> [Exercise prompt]:
Starting at the line containing "- unfold bind" and ending at the line containing "Theorem start_server_contract E", print every line of the material below exactly, both ends included, and stop there.
Start of Block
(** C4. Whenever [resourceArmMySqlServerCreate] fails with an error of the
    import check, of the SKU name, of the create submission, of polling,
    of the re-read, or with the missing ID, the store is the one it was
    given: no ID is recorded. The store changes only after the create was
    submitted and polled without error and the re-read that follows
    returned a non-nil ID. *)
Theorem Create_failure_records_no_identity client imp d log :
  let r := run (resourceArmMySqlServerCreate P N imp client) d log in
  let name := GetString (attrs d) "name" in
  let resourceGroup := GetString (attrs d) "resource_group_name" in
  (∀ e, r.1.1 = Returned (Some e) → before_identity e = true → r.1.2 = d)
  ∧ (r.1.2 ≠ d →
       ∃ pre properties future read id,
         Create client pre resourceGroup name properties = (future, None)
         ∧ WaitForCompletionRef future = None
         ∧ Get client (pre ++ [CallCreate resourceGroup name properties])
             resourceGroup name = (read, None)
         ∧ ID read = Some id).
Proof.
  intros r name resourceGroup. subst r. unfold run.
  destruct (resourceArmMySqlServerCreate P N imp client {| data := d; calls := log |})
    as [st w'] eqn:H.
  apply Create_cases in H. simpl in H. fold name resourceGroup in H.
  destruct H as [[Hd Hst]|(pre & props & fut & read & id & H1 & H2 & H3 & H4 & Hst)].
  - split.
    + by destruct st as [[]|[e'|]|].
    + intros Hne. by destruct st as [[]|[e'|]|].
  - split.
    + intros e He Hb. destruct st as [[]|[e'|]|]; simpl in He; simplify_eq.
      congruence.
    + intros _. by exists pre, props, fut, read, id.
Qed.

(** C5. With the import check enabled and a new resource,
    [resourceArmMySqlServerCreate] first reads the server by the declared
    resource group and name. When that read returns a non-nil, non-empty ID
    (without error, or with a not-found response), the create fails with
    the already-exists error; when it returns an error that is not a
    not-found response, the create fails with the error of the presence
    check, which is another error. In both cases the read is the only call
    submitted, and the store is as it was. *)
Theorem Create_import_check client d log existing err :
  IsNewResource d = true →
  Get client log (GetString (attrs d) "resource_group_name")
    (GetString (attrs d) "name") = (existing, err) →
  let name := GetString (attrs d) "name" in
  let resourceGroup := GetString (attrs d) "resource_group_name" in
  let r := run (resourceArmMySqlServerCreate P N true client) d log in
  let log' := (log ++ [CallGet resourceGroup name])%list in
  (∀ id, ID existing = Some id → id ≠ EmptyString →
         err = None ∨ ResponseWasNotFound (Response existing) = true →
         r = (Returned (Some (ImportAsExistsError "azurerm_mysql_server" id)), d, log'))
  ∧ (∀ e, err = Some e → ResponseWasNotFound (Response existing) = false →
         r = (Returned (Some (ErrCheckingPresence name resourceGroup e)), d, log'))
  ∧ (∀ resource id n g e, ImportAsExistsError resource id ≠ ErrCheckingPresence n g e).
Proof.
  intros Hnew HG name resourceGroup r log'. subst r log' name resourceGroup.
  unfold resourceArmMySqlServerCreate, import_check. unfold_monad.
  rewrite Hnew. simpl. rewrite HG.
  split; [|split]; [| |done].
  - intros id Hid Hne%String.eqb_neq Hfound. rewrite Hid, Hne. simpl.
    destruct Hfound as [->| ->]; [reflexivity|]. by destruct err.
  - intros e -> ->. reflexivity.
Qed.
End of Block
Start of Block
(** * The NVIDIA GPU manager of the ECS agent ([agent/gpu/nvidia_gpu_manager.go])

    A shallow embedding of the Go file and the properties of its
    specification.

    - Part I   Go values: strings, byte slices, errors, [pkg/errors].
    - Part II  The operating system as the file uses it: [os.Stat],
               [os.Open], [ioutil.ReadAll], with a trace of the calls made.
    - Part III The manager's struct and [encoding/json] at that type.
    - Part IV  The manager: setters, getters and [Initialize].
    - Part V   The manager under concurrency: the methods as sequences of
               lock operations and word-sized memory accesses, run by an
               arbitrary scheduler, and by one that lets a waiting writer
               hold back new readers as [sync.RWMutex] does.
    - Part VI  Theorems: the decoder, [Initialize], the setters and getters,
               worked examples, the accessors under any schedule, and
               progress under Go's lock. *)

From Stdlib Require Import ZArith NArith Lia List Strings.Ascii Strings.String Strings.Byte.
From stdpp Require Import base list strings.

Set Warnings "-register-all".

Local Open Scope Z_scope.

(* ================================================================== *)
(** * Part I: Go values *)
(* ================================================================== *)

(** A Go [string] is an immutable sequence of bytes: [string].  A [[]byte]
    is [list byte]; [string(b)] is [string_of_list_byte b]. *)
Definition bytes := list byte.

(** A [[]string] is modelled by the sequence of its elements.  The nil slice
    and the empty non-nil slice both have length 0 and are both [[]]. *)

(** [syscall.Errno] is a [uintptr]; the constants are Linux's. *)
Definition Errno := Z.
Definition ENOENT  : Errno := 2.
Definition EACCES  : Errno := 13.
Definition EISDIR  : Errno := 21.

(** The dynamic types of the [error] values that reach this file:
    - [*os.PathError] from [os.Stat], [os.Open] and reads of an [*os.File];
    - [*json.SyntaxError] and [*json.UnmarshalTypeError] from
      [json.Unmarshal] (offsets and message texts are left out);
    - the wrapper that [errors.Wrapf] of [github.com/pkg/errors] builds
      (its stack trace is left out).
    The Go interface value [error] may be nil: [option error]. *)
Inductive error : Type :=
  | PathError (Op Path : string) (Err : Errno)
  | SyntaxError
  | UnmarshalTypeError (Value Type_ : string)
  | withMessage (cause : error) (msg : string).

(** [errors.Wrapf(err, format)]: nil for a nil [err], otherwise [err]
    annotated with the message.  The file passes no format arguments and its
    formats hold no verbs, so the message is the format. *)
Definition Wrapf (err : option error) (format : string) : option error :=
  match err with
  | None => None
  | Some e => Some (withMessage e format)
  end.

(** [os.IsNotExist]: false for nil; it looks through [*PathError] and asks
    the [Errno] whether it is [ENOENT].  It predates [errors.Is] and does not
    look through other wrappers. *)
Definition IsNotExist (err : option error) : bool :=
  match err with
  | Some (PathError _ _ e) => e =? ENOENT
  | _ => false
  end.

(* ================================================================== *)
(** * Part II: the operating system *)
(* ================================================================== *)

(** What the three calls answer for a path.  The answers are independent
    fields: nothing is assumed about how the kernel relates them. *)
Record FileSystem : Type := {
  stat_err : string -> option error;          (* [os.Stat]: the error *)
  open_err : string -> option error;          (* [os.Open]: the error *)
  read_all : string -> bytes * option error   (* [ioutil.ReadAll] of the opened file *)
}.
End of Block
Start of Block
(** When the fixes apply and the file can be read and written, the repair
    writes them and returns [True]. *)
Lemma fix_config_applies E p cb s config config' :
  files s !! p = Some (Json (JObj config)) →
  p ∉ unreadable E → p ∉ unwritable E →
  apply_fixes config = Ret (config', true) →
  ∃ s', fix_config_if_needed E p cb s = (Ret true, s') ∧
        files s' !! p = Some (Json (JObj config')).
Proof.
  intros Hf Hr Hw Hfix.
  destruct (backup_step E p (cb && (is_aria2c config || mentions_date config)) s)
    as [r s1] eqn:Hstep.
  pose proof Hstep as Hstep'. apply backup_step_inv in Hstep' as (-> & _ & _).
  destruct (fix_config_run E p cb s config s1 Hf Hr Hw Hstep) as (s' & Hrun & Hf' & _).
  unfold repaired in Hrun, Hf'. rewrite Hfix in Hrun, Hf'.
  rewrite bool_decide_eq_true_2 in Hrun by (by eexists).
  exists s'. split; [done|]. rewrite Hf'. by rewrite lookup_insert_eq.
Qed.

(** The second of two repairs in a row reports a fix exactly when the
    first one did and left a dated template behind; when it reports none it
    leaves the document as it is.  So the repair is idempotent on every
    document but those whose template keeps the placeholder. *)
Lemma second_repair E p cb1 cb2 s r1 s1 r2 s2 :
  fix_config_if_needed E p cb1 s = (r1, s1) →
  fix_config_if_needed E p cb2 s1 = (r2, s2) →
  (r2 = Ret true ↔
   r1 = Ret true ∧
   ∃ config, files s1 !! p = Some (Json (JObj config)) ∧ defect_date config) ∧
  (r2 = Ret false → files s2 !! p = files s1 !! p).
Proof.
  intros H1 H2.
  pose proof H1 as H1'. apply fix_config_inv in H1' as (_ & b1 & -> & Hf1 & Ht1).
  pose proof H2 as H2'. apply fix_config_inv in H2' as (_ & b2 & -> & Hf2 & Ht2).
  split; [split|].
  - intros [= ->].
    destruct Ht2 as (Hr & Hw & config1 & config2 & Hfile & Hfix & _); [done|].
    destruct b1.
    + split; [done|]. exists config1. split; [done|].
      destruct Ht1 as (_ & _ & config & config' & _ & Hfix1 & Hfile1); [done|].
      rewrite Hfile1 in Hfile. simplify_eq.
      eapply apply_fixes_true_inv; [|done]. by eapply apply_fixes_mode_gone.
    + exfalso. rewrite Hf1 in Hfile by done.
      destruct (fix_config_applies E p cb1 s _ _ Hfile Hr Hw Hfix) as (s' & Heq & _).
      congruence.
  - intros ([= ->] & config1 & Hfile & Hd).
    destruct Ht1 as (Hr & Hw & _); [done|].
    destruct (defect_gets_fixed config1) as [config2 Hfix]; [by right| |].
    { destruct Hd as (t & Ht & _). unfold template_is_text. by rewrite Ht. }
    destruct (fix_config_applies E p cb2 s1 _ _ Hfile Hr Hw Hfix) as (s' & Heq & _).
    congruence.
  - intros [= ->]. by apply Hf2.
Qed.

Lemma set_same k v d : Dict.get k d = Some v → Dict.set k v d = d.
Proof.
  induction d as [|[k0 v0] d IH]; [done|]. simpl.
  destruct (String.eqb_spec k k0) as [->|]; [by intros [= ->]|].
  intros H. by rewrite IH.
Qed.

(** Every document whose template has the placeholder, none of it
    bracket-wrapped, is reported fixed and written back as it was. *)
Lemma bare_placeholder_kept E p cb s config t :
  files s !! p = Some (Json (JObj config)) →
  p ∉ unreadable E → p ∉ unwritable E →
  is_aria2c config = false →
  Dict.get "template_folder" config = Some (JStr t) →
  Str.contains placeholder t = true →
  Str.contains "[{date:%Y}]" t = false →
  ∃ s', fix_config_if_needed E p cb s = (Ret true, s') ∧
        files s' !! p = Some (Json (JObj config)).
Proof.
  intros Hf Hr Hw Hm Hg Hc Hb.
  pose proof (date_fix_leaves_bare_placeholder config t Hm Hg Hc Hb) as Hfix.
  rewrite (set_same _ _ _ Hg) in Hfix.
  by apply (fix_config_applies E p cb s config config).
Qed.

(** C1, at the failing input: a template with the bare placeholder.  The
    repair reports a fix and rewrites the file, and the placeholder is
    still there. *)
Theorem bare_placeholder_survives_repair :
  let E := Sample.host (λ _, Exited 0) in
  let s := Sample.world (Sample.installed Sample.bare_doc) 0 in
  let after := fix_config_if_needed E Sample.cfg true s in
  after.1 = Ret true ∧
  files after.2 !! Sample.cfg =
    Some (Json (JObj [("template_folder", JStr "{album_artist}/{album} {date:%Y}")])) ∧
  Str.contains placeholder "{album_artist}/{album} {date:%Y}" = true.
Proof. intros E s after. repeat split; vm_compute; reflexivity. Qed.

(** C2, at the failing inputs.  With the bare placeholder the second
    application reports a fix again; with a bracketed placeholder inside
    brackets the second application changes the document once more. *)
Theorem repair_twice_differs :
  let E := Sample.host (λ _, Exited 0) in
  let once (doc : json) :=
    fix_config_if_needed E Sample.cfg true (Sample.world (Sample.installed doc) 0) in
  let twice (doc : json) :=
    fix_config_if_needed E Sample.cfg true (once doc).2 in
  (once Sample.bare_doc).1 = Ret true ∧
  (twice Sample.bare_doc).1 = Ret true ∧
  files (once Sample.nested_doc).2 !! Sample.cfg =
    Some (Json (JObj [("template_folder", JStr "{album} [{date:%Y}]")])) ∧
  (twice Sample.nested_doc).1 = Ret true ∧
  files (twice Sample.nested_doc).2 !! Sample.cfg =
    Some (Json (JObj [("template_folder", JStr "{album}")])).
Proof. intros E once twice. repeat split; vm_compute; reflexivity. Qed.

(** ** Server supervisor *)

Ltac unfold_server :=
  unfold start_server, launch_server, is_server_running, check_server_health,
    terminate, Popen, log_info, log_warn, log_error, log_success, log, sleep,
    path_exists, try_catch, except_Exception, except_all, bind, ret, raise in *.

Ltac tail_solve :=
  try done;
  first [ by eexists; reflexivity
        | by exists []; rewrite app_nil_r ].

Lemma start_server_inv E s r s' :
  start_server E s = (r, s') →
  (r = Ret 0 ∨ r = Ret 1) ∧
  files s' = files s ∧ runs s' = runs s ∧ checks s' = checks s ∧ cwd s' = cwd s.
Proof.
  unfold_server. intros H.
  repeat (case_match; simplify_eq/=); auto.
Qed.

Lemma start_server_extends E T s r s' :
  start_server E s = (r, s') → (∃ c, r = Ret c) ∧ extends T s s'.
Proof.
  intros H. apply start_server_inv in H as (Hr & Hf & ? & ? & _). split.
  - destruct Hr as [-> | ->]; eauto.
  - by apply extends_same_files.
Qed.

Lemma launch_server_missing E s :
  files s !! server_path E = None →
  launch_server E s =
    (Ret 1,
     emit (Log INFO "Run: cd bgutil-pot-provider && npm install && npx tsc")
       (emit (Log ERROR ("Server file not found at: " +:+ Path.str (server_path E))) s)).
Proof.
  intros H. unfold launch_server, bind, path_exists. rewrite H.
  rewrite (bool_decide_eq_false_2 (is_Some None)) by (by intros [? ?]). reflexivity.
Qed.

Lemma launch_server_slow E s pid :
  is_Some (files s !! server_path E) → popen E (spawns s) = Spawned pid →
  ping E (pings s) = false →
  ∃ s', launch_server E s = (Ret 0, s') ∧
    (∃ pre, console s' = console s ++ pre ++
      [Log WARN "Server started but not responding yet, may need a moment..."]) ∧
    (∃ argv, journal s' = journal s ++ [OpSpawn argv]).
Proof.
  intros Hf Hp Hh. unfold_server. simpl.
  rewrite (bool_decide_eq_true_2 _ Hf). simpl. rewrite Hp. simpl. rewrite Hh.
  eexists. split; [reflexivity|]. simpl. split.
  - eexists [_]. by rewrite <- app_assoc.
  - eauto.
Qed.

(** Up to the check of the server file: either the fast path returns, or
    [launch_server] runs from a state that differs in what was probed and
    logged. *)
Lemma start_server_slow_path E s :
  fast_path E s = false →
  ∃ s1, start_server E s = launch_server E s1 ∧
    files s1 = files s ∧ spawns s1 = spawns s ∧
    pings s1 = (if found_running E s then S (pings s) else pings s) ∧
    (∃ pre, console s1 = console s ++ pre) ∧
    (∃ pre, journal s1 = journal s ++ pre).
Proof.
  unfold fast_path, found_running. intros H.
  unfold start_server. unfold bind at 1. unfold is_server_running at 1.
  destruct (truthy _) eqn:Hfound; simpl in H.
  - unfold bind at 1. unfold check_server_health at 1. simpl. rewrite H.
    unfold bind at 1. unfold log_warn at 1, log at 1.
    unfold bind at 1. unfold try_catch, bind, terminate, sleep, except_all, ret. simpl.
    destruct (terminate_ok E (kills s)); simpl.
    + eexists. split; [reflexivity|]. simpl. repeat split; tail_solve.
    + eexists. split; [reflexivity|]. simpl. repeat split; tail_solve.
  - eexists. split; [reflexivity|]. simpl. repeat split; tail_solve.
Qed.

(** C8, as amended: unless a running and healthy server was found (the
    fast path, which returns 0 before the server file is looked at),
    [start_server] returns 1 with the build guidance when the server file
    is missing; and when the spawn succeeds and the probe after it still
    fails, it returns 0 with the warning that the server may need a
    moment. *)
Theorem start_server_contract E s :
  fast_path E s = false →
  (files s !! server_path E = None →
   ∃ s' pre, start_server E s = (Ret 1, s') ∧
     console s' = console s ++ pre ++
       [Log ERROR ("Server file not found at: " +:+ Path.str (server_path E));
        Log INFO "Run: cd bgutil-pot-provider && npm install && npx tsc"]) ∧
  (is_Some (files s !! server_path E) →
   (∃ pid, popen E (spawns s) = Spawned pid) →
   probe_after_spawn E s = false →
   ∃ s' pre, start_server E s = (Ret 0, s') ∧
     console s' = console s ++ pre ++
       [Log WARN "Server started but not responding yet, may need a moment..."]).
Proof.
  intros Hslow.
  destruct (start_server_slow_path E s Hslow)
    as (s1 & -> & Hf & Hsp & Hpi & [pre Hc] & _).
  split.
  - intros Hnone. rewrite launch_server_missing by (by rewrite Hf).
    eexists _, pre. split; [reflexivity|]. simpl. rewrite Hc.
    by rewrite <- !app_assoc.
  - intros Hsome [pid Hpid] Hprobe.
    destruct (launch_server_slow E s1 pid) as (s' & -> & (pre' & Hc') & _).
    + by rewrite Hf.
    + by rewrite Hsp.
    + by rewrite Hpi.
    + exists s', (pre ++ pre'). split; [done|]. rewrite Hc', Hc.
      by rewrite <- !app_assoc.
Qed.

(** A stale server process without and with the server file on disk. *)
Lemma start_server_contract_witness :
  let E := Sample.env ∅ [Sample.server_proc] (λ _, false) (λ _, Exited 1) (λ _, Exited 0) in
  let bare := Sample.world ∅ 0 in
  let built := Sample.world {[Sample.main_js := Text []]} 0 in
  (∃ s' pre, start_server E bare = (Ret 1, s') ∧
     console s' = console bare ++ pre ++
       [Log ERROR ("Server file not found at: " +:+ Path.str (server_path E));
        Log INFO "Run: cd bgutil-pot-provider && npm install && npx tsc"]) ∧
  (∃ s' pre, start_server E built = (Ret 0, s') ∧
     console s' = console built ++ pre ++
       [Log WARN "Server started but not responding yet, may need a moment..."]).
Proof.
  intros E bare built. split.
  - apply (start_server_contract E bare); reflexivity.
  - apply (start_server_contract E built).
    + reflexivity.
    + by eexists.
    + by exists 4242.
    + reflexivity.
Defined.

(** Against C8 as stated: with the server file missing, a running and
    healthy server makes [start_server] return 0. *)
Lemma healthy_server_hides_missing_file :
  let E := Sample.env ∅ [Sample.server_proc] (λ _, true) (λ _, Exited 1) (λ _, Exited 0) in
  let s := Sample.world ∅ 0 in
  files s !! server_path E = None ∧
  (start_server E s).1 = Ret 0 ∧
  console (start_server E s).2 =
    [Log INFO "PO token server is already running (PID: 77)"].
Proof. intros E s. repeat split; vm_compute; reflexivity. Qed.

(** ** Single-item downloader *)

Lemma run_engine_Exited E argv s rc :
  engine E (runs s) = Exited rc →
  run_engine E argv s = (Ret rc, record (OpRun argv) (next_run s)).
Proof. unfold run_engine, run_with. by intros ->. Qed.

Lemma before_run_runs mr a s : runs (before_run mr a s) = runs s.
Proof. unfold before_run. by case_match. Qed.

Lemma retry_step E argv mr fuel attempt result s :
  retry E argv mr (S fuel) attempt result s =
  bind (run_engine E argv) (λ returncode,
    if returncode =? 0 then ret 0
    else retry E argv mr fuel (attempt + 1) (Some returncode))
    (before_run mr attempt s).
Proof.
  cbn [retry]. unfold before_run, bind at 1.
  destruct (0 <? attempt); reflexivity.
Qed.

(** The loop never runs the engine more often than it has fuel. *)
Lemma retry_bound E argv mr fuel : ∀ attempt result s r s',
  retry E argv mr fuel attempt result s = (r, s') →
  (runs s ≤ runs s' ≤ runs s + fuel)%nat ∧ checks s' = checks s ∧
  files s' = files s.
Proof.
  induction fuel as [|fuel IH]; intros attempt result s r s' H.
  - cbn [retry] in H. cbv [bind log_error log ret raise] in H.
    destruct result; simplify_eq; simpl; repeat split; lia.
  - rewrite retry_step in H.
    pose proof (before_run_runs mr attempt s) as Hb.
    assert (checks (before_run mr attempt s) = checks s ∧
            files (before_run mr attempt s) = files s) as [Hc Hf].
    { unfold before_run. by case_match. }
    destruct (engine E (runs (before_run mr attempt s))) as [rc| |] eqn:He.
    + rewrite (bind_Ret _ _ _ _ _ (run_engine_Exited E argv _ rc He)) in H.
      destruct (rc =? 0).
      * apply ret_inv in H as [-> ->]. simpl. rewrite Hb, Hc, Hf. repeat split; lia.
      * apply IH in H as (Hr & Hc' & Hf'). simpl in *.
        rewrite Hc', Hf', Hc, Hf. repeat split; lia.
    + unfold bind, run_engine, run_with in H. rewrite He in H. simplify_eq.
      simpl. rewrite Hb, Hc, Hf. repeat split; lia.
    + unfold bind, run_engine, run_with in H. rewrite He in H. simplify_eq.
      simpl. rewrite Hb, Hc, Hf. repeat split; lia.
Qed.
End of Block
> [Output of the exercise]:
  - unfold bind at 1. unfold check_server_health at 1. simpl. rewrite H.
    unfold bind at 1. unfold log_warn at 1, log at 1.
    unfold bind at 1. unfold try_catch, bind, terminate, sleep, except_all, ret. simpl.
    destruct (terminate_ok E (kills s)); simpl.
    + eexists. split; [reflexivity|]. simpl. repeat split; tail_solve.
    + eexists. split; [reflexivity|]. simpl. repeat split; tail_solve.
  - eexists. split; [reflexivity|]. simpl. repeat split; tail_solve.
Qed.

(** C8, as amended: unless a running and healthy server was found (the
    fast path, which returns 0 before the server file is looked at),
    [start_server] returns 1 with the build guidance when the server file
    is missing; and when the spawn succeeds and the probe after it still
    fails, it returns 0 with the warning that the server may need a
    moment. *)
Theorem start_server_contract E s :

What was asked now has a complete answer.